L'artiste Miquel Ackerman explore les notions du signifiant. En révolte contre l'ordre établi, son projet critique permet de déchiffrer la cadence du signifié à l'heure du numérique. “Méta-instants” s'attache à repenser le moi. Ce jeu de la prothèse mentale nous rappelle à quel point il est urgent de défricher le visible.
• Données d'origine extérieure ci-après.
Lemma ends_safe {X} (Q : X → Prop) A P (p : prog X) h (Q' : X → list event → Prop) :
  ends Q p → safe A P p h Q' → safe A P p h (λ a h', Q a ∧ Q' a h').
Proof.
  revert h. induction p as [a|R c k IH]; intros h; cbn; [done|]. intros He [Hc Hk]. split; [done|]. auto.
Qed.

Lemma pending_runs_ends ref runs :
  ends (λ x, ∀ l, x = Ok l → Forall (λ b, b ∈ runs ∧ pending b) l) (pending_runs ref runs).
Proof.
  induction runs as [|b runs IH]; cbn [pending_runs]; [by intros l [= <-]|].
  assert (ends (λ x, ∀ l, x = Ok l → Forall (λ c, c ∈ b :: runs ∧ pending c) l) (pending_runs ref runs)) as IH'.
  { eapply ends_mono; [exact IH|]. intros x Hx l ->. eapply Forall_impl; [by apply Hx|].
    intros c [Hc ?]. split; [by right|done]. }
  destruct (isTerminalPhase _ || _) eqn:Hp; [done|].
  apply orb_false_iff in Hp as [_ Hp%bool_decide_eq_false].
  apply ends_io_bind, ends_any. intros [ref'|e]; [|done].
  apply ends_io_bind. eapply ends_mono; [exact IH'|]. intros [rest|e] Hx; [|done].
  intros l [= <-]. specialize (Hx rest eq_refl). case_decide; [|done]. constructor; [|done].
  split; [left|]. unfold pending. destruct (decide (phase_of b = "")); [by left|right].
  destruct (decide (phase_of b = RunPhasePending)); [done|]. by destruct Hp.
Qed.

Lemma first_active_run_ends run ref runs :
  ends (λ x, ∀ b, x = Ok (Some b) → b ∈ runs ∧ ActiveRunBlocksTargetMutation (phase_of b) = true)
    (first_active_run run ref runs).
Proof.
  induction runs as [|c runs IH]; cbn [first_active_run]; [done|].
  assert (ends (λ x, ∀ b, x = Ok (Some b) → b ∈ c :: runs ∧ ActiveRunBlocksTargetMutation (phase_of b) = true)
            (first_active_run run ref runs)) as IH'.
  { eapply ends_mono; [exact IH|]. intros x Hx b Hb. destruct (Hx b Hb). split; [by right|done]. }
  case_decide; [done|]. destruct (ActiveRunBlocksTargetMutation _) eqn:Ha; cbn; [|done].
  case_match; [|done]. intros [m|e]; cbn; [|by case_match].
  case_decide; [|done]. intros b [= <-]. split; [left|done].
Qed.

Lemma findActiveBackupJobForTarget_shows run target :
  shows (findActiveBackupJobForTarget run target) (λ x h, ∀ a, x = Ok a →
    ∀ b, a = Some b → was_read b h ∧ ActiveRunBlocksTargetMutation (phase_of b) = true).
Proof.
  intros h. apply io_safe_bind. split; [done|]. intros [runs|e] _; [|done]. cbn.
  eapply safe_mono.
  { apply safe_grows, ends_safe; [apply first_active_run_ends|].
    eapply only_ran; [by apply first_active_run_quiet|done]. }
  intros x h' [[Hx _] (l & -> & _)] a -> b ->. destruct (Hx b eq_refl) as [Hb Ha]. split; [|done].
  right. eexists _, _, runs. split; [|done]. apply elem_of_app. right. left.
Qed.

Lemma activeGuardHolder_shows holder target :
  shows (activeGuardHolder holder target) (λ x h, ∀ a, x = Ok a →
    ∀ b, a = Some b → was_read b h ∧ ActiveRunBlocksTargetMutation (phase_of b) = true).
Proof.
  intros h. unfold activeGuardHolder. destruct (parseBackupJobGuardHolder holder) as [ref|]; [|by intros a [= <-]].
  apply io_safe_bind. split; [done|]. intros [run|e] _; cbn; [|by case_match; intros a [= <-]].
  destruct (ActiveRunBlocksTargetMutation _) eqn:Ha; cbn; [|by intros a [= <-]].
  apply io_safe_bind, io_safe_on_err. eapply safe_mono.
  { apply safe_grows. eapply only_ran; [apply machineRefForBackupJob_quiet|done]. }
  intros [t|e] h' [_ (l & -> & _)]; cbn; [|done].
  assert (was_read run (l ++ Ev (Get KBackupJob ref) (Ok run) :: h)) as Hread.
  { left. exists ref. apply elem_of_app. right. left. }
  repeat case_match; intros a [= <-] b Hb; simplify_eq; done.
Qed.
End Reads.

(** ** Writes that end a handler *)

(** The rest of a handler, which writes no more. *)
Lemma does_rest `{!Quantities, !Unstructured, !ControllerUtil, !TLSChecks} W {X} (m : act BackupJob X) s h :
  calm m → does W m s h (λ _ _ _, True) (λ _ _, True).
Proof. intros Hm. by apply does_calm. Qed.

(** Equations between the runs of a handler, and histories that grew. *)
Ltac same :=
  unfold same_run, phase_of, set_status in *; destruct_and?; cbn in *; destruct_and?; repeat split; congruence.
Ltac grows := repeat first [reflexivity | eassumption | etrans; [|eassumption]].

(** Follows a handler up to its next write. *)
Ltac go := repeat first [step | pass; [|solve [done | intros; same]]].
Ltac walk := go; try done.

Section Writers.
Context `{!Quantities, !Unstructured, !ControllerUtil, !TLSChecks}.
Context (r : BackupJobReconciler) (W : list event → BackupJob → Prop).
Du 17 juin 2018 au 23 juin 2018
Hu Ji-Sung | Déchiffrer Deleuze et Guattari
Né à Göteborg, Hu Ji-Sung se consacre aux algorithmes. Diplômé de la National Taiwan University of Arts de Taïpei en 2006, il parfait les algorithmes à Pristina. Cet expérimentateur infatigable est obsédé par la question du hooliganisme.
Avec “déchiffrer Deleuze et Guattari”, l'artiste Hu Ji-Sung remet en question la création. Au lieu de réécrire les multiplicités du soi, son projet artistique déstructure le corps. Son œuvre permet d’interroger la réalité tandis que le moi conjure le numérique. S'inspirant de Jackson Pollock, Hu Ji-Sung laisse deviner l'espace temps de l'audiovisuel...
Du 10 juin 2018 au 16 juin 2018
Markus Iwoshima | L'invisible esthétique
Markus Iwoshima est né à Namur et vit aujourd'hui entre Auckland et Auckland. Après ses études à Emily Carr Institute of Art and Design de Vancouver, il se consacre entièrement au gif-art. Cet artiste multicartes a été marqué par un exercice de co-construction avec des élèves handicapés. C'est après une révolte contre son milieu familial bourgeois que cet expérimentateur infatigable décide de se consacrer au gif-art.
Comment penser la gentrification en circuit fermé ? Markus Iwoshima s'attache à déchiffrer la création. En écho avec les troubles du monde, son projet doit pouvoir renouveler les limites autour de l'entre-soi. Son pop-up manifesto n'a de cesse de réinvestir le transfert contextuel de l'instant dans un monde globalisé, dans un mouvement semblable à celui de Helmut Olinski. En réponse aux réflexions de Marta Wyley, Markus Iwoshima reconstruit la porosité de la dépossession.
Du 3 juin 2018 au 9 juin 2018
Bettina Chen | Réécrire la matière
Bettina Chen est née à Hanovre et vit aujourd'hui entre Miami et New-York. Elle élargit son savoir en installations à l’Universitat Politècnica de València de Valence. Cet artiste iconoclaste est obsédée par la question de l'histoire coloniale. Parmi ses expositions personnelles marquantes, on peut citer : “techniques²” (Galerie Jocelyn Wolff) et “l'urbanisation engagé et engageant” (Galerie T293, Napoli).
Avec “réécrire la matière”, l'artiste Bettina Chen sonde ce qui est induit par l'espace public. Elle entend renouveler le corps contradictoire. Via un travail in situ, son pop-up manifesto invite à conjurer la figuration transcendantal. Son installation doit pouvoir déchiffrer la technique tandis que le moi challenge l'urbanisation, dans un geste semblable à celui de Canelle Shapiro. Dans la continuité de Tacita Ackerman, Bettina Chen dynamite la poésie de la réalité.